Task details: The answer must be one number: how many lines of the records contain "windows".

= = = =

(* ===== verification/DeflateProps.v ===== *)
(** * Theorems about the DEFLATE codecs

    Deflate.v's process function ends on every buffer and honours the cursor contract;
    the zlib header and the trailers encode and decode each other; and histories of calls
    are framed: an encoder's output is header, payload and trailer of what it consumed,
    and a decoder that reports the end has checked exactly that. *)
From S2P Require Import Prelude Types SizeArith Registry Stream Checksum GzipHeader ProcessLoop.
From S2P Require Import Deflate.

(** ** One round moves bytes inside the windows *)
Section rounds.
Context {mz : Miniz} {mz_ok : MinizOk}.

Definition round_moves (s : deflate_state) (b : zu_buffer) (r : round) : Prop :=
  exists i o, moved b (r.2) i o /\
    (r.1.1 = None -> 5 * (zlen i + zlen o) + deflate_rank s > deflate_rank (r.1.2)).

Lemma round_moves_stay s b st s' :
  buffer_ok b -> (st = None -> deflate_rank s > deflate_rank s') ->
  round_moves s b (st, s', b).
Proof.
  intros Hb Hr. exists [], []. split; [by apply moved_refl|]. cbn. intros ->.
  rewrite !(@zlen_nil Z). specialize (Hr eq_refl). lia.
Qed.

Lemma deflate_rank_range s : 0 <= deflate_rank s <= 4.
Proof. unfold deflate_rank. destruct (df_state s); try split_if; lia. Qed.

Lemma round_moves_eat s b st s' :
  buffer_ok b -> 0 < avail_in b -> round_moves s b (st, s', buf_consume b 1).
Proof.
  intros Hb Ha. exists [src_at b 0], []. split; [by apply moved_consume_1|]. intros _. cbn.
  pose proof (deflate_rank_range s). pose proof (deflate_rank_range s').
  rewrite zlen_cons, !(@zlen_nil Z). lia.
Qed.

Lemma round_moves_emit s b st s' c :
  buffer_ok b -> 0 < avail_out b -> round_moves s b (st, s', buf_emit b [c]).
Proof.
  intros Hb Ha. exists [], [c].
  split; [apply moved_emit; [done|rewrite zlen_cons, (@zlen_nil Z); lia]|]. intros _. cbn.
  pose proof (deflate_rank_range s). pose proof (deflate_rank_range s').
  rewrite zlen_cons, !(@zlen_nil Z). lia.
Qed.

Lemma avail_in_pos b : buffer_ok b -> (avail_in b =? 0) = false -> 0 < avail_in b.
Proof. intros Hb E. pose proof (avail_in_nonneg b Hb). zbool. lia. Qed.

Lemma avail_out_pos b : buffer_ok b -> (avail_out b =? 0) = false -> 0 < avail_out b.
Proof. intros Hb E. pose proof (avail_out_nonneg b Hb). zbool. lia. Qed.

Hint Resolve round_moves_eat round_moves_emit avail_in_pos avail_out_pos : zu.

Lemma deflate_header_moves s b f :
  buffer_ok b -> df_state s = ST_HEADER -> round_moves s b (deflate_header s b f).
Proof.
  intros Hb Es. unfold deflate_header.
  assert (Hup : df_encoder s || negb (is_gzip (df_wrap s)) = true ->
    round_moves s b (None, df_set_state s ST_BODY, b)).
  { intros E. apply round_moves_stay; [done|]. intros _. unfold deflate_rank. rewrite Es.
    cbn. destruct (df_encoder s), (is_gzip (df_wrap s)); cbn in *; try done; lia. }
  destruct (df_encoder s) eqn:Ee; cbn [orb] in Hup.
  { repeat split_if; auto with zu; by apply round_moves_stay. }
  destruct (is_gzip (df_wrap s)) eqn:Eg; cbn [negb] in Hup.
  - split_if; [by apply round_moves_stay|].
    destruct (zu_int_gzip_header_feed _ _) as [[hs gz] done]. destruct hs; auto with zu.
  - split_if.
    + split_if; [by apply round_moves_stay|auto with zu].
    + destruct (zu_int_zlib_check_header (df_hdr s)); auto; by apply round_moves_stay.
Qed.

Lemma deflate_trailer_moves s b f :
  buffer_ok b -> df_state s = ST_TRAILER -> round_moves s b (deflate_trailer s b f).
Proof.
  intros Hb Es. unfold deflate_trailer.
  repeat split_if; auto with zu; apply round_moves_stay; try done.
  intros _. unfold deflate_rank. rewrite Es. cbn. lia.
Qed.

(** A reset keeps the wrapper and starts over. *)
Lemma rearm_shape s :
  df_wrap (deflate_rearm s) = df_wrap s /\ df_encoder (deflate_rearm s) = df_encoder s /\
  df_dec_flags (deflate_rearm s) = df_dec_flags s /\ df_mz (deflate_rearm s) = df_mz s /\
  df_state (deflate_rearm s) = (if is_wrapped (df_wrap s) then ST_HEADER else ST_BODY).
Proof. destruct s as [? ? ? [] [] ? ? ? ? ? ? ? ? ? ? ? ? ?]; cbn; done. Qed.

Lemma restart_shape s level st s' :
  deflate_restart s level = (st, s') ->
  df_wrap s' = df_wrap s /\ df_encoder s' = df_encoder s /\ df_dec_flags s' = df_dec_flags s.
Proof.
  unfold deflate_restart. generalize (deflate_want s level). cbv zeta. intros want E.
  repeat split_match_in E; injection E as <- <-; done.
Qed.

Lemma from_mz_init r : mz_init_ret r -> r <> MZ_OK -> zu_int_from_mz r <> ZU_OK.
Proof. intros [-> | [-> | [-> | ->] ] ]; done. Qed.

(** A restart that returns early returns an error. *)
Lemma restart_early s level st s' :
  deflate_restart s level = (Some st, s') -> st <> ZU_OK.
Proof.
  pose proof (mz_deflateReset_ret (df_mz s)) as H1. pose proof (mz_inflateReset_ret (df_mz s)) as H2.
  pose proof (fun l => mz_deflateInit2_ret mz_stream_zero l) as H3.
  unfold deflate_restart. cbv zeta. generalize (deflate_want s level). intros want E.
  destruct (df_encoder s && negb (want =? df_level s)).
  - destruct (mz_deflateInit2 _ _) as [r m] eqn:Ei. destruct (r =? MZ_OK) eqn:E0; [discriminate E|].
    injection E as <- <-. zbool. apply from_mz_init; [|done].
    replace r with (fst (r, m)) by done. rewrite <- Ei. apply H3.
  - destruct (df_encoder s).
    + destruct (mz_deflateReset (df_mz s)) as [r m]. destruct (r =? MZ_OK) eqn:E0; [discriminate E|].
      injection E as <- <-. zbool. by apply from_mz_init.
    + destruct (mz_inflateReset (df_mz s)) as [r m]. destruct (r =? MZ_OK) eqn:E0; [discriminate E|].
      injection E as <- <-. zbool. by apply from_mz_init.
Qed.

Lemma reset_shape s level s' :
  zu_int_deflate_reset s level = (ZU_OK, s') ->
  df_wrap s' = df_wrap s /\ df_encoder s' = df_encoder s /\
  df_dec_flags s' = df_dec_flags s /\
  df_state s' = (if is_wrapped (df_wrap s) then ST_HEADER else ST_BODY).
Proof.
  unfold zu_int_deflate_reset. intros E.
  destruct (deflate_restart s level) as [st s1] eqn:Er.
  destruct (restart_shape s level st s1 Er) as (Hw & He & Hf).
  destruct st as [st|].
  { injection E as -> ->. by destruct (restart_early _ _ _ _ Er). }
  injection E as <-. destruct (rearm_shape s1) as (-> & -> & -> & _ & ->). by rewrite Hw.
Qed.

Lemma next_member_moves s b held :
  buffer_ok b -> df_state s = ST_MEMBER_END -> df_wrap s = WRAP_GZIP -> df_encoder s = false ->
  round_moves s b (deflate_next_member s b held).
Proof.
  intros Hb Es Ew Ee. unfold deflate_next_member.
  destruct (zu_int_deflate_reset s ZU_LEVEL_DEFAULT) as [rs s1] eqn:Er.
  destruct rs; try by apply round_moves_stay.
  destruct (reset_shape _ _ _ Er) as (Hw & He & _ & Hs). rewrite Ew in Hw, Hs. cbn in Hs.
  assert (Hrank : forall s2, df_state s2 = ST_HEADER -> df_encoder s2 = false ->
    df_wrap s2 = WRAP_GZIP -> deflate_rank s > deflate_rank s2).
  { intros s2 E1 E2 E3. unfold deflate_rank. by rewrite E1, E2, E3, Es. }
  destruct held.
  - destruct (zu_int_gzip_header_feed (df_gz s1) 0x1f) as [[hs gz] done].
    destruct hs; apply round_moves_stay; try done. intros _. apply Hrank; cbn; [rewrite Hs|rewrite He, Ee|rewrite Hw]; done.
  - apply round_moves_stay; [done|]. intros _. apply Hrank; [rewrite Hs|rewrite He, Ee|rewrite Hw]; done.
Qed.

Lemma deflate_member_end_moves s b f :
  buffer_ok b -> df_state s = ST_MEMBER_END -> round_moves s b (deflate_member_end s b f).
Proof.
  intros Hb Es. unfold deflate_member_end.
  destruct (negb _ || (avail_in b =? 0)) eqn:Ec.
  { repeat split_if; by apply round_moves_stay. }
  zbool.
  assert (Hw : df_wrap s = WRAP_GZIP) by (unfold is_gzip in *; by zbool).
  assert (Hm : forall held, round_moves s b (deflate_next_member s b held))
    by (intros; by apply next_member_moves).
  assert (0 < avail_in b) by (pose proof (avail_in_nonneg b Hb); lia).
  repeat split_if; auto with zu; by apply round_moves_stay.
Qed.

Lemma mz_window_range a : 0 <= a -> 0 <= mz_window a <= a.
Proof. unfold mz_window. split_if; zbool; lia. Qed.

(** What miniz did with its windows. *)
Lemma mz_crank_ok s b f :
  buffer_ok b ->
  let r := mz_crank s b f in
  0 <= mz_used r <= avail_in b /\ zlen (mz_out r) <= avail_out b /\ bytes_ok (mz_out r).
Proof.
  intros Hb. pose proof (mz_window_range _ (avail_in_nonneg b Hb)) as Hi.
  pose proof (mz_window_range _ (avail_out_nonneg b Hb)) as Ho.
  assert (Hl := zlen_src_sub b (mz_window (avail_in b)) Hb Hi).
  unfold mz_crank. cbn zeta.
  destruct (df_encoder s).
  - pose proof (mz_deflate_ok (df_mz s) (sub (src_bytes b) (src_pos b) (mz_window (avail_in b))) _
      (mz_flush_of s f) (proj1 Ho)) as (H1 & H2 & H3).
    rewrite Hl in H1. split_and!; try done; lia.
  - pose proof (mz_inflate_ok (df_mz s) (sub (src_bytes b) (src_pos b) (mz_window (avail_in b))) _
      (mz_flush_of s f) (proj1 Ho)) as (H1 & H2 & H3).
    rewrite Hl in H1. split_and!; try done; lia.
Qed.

= = = =

Reply: 2